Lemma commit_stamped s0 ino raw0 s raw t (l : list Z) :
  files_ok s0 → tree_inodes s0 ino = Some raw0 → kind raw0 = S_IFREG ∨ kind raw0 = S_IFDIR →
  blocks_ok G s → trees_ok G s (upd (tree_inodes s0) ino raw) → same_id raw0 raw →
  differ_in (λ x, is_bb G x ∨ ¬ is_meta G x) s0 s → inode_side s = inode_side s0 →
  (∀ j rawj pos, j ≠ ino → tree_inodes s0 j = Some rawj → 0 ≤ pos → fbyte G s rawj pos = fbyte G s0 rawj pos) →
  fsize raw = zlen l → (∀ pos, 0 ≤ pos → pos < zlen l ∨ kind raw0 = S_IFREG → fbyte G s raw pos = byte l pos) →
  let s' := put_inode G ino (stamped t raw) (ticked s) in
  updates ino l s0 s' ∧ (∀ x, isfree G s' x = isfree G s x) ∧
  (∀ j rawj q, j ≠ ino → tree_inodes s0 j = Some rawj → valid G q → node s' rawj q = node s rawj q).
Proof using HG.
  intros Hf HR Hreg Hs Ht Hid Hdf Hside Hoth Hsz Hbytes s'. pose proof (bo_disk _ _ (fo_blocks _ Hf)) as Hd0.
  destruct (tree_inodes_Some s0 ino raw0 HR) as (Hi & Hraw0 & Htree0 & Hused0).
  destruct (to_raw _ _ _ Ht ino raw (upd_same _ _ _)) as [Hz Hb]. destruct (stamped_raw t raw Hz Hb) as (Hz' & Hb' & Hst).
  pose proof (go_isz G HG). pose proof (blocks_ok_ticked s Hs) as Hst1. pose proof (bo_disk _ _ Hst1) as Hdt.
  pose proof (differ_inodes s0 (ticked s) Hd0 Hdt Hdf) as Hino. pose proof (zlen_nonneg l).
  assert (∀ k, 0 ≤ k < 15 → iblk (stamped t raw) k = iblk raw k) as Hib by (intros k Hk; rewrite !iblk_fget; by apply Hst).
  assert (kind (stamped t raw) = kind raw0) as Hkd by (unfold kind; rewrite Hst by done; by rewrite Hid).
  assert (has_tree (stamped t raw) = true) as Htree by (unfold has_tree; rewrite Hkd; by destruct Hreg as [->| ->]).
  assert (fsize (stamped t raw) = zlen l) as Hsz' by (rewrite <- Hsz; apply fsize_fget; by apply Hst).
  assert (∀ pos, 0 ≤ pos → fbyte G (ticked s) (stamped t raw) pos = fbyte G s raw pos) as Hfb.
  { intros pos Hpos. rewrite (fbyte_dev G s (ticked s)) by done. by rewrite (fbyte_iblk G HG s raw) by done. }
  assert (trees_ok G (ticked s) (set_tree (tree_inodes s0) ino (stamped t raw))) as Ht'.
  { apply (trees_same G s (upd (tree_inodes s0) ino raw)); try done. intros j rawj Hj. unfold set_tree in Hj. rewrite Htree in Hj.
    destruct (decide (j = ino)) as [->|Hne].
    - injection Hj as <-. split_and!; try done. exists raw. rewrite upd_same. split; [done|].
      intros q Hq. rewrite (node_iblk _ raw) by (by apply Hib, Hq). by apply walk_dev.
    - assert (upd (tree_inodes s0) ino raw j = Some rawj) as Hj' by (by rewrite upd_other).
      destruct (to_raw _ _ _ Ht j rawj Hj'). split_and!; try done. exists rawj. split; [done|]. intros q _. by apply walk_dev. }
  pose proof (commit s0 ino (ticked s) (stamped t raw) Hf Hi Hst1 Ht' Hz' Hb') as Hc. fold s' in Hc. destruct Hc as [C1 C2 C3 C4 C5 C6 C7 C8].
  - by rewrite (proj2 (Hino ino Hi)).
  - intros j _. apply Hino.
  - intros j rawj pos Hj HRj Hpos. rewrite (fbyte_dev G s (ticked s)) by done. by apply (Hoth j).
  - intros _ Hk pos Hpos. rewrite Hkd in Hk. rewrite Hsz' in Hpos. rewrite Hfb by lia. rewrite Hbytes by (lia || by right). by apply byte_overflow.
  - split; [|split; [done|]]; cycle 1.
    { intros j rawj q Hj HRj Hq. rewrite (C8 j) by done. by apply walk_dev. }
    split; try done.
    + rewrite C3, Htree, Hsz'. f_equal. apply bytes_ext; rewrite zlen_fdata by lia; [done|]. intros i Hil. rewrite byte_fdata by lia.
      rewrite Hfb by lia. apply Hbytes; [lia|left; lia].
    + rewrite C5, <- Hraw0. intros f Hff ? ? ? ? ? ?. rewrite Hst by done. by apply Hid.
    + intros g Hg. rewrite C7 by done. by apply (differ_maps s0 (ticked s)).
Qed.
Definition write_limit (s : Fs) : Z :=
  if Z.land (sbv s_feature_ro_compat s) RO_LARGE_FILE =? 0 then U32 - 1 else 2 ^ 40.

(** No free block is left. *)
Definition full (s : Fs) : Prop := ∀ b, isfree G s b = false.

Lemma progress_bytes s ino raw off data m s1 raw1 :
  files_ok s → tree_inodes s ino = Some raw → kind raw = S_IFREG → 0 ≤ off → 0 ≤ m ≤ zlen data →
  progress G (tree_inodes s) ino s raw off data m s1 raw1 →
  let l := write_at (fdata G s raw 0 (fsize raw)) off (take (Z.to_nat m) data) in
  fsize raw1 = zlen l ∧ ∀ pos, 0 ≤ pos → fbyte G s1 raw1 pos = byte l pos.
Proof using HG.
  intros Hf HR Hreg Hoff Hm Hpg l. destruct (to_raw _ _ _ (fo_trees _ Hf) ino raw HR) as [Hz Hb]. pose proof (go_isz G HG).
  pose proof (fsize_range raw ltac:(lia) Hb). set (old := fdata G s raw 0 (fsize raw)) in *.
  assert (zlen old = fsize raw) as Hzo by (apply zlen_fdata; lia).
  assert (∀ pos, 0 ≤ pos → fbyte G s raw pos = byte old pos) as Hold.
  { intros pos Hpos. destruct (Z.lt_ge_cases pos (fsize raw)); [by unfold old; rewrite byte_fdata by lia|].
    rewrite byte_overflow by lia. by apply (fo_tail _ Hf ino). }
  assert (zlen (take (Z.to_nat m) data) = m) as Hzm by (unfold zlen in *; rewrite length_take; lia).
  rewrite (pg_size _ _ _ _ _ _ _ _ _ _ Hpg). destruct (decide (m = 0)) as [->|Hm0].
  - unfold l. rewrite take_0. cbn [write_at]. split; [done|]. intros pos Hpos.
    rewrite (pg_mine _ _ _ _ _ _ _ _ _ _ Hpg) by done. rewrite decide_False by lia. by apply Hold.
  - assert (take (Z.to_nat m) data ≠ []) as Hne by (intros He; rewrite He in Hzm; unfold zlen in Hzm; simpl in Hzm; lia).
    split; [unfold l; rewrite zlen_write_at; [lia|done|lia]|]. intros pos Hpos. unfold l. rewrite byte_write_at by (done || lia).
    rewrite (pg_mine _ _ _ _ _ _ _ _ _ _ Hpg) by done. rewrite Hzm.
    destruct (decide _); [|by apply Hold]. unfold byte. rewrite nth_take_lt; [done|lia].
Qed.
==
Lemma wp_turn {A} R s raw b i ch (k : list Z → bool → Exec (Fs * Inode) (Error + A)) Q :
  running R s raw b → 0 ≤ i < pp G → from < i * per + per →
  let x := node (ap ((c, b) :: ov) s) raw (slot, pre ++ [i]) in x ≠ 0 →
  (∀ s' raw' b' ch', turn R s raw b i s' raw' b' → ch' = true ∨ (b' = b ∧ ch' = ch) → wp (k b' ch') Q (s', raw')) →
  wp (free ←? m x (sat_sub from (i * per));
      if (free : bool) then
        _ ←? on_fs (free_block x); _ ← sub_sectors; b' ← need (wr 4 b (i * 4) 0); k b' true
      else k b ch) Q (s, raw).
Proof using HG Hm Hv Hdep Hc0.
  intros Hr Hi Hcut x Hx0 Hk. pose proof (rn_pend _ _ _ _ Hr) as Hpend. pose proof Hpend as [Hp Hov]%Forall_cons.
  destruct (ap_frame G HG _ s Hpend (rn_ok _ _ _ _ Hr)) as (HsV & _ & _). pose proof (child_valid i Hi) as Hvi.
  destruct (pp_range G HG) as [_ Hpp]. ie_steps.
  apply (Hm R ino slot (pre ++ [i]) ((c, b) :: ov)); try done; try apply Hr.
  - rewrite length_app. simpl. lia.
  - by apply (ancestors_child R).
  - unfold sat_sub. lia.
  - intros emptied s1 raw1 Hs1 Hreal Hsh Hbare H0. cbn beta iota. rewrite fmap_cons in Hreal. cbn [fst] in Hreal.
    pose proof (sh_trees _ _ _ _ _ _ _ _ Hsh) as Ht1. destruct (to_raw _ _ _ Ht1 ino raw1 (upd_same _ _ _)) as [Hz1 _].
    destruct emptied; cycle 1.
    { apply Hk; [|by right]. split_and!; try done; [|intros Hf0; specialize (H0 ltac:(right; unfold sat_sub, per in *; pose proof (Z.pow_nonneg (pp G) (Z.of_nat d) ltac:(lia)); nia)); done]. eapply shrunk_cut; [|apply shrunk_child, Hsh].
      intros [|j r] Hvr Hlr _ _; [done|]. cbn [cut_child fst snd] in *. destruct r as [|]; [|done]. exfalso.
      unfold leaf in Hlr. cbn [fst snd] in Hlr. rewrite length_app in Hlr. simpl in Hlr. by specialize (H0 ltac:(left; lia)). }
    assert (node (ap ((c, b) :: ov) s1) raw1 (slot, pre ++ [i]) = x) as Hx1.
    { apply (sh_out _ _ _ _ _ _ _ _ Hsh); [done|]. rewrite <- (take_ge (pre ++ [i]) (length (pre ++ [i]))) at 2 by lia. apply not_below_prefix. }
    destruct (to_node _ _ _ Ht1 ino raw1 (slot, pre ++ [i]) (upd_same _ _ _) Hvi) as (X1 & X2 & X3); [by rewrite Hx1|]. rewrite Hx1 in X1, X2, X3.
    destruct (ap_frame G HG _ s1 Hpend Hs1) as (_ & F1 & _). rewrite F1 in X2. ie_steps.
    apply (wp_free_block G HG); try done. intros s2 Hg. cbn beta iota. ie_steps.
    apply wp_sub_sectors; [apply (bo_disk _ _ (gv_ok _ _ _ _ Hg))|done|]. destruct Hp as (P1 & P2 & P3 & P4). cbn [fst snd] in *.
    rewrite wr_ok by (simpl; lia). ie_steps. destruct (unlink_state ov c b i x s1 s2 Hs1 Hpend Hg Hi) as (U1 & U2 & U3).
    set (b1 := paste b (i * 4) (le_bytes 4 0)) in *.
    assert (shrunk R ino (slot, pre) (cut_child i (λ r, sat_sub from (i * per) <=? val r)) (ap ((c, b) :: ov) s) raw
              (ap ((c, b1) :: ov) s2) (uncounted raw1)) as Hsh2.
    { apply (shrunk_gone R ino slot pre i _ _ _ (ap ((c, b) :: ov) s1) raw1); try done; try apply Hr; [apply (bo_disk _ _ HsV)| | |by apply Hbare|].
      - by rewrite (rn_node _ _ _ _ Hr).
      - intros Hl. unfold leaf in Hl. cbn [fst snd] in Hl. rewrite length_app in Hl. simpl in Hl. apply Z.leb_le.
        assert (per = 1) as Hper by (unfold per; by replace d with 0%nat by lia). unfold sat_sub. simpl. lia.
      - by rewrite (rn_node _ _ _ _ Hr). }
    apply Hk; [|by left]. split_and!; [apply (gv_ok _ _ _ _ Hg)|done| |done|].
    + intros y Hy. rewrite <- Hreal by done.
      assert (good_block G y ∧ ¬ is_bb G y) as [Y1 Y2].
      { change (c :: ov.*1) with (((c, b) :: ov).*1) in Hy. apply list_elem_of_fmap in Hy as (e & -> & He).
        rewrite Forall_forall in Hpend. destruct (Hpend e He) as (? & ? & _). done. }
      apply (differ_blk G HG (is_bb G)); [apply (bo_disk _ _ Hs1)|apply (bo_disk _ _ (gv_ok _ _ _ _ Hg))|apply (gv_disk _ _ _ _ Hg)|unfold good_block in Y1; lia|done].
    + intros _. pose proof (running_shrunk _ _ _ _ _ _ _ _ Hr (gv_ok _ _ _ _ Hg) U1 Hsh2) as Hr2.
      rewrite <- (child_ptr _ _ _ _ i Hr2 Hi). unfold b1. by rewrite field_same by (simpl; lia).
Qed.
...
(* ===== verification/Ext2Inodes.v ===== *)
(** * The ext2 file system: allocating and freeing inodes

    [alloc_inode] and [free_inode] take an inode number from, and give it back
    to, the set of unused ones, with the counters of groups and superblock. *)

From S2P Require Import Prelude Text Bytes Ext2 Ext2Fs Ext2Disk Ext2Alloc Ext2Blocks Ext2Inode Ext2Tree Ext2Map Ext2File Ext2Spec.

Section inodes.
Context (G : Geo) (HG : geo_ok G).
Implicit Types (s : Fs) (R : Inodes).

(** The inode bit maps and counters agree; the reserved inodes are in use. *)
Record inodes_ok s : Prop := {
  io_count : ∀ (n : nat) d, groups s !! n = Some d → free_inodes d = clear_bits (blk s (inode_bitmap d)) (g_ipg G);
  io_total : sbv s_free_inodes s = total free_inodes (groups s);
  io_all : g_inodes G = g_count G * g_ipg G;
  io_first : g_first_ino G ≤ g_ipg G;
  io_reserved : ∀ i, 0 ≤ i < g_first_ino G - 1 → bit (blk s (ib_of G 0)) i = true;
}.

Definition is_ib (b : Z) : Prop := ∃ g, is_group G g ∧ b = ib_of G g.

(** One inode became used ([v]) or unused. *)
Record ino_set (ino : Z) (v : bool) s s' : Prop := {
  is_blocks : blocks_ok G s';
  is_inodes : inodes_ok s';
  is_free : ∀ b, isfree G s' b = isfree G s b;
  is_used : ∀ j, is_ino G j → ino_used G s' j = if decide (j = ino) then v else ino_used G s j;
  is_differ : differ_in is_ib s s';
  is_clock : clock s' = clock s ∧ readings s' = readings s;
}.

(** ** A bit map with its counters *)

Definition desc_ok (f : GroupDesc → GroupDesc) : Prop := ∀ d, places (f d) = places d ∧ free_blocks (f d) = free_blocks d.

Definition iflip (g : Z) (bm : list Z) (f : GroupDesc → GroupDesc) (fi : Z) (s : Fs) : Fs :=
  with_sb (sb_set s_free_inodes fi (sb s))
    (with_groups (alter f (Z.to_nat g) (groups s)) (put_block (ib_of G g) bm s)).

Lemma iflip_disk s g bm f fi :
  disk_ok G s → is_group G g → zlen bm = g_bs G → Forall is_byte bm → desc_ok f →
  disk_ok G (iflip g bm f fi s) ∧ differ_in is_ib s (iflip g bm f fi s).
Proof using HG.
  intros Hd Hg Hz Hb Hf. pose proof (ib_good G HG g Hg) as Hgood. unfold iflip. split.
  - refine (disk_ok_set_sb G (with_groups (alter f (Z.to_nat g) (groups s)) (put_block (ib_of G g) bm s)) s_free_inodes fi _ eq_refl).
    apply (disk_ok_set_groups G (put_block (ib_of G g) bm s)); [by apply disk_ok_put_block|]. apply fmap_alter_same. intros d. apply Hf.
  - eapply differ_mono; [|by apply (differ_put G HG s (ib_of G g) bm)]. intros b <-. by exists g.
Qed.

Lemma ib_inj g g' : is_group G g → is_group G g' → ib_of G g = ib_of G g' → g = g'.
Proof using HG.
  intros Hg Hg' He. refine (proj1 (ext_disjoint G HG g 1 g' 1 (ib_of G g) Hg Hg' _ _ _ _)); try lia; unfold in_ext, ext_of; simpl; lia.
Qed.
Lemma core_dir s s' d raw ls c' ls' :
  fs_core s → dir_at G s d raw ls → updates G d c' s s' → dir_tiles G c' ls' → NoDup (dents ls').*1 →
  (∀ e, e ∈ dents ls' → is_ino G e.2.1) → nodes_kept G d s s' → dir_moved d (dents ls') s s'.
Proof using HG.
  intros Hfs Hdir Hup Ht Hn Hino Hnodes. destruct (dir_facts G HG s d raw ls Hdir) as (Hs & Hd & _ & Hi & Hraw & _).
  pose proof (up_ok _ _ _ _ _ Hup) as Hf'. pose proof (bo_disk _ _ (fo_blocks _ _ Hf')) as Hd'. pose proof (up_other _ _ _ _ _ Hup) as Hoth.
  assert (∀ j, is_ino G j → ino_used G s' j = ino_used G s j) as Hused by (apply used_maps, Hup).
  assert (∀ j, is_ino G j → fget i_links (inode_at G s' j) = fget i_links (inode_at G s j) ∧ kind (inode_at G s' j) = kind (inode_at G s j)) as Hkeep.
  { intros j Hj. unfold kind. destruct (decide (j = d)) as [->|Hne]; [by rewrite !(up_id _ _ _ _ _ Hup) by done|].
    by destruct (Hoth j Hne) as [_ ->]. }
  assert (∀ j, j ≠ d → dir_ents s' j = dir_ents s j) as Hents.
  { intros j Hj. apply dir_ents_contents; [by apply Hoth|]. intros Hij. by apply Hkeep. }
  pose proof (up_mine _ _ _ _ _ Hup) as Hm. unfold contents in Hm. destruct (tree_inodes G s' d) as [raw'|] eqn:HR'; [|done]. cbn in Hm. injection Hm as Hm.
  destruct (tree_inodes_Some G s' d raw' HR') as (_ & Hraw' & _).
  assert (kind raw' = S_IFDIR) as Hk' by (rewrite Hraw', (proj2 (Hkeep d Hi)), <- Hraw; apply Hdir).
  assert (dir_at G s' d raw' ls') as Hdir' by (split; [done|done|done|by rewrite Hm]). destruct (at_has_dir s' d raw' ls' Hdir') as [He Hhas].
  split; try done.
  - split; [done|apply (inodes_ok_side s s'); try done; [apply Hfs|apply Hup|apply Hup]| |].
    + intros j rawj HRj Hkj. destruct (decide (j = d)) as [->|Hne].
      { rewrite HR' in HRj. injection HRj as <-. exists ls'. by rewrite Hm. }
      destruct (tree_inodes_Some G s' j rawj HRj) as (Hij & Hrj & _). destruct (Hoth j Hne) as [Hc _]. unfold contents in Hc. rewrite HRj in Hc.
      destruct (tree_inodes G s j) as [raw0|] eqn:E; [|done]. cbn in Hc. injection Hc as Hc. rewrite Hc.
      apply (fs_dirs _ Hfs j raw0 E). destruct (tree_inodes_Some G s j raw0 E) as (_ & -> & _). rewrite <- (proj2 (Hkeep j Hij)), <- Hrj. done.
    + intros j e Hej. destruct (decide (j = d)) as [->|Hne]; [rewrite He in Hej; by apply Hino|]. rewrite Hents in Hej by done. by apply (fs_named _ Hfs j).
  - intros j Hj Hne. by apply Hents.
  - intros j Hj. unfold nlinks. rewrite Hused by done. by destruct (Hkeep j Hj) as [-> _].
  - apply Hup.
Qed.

__INSTRUCTIONS FOR THE TASK__
Please state how many lines of the listing contain the string "Record". Give only that number.

__REPLY TO THE EXERCISE__
2